Write out again only the lines that run from the start of the entries to the line containing "c_id := nextCall", both included.

Data records below:

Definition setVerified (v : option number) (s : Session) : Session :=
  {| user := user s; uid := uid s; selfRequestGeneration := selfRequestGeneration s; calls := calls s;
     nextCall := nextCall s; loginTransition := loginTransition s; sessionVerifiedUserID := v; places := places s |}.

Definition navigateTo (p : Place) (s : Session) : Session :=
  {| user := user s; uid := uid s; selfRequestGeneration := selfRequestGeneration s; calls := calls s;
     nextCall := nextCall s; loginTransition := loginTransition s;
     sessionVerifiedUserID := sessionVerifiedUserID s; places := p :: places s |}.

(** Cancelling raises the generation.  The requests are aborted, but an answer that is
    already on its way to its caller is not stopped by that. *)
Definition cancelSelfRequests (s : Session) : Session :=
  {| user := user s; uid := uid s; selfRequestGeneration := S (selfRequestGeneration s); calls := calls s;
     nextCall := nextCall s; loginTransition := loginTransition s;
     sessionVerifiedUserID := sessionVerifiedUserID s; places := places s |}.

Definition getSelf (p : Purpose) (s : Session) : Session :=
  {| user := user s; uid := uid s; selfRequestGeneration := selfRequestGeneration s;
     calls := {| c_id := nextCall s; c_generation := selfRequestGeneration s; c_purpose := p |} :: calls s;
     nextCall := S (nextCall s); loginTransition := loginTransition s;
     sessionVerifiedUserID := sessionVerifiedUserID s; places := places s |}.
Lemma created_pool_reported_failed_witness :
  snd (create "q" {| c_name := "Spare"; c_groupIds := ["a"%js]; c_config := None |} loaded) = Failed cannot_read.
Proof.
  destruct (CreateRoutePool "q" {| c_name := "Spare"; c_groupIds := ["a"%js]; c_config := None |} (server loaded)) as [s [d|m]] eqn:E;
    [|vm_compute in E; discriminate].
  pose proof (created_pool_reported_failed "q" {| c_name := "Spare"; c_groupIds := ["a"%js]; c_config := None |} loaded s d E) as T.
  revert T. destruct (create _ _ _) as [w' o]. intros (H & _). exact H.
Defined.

End of Data records.

> Response to the exercise
Definition setVerified (v : option number) (s : Session) : Session :=
  {| user := user s; uid := uid s; selfRequestGeneration := selfRequestGeneration s; calls := calls s;
     nextCall := nextCall s; loginTransition := loginTransition s; sessionVerifiedUserID := v; places := places s |}.

Definition navigateTo (p : Place) (s : Session) : Session :=
  {| user := user s; uid := uid s; selfRequestGeneration := selfRequestGeneration s; calls := calls s;
     nextCall := nextCall s; loginTransition := loginTransition s;
     sessionVerifiedUserID := sessionVerifiedUserID s; places := p :: places s |}.

(** Cancelling raises the generation.  The requests are aborted, but an answer that is
    already on its way to its caller is not stopped by that. *)
Definition cancelSelfRequests (s : Session) : Session :=
  {| user := user s; uid := uid s; selfRequestGeneration := S (selfRequestGeneration s); calls := calls s;
     nextCall := nextCall s; loginTransition := loginTransition s;
     sessionVerifiedUserID := sessionVerifiedUserID s; places := places s |}.

Definition getSelf (p : Purpose) (s : Session) : Session :=
  {| user := user s; uid := uid s; selfRequestGeneration := selfRequestGeneration s;
     calls := {| c_id := nextCall s; c_generation := selfRequestGeneration s; c_purpose := p |} :: calls s;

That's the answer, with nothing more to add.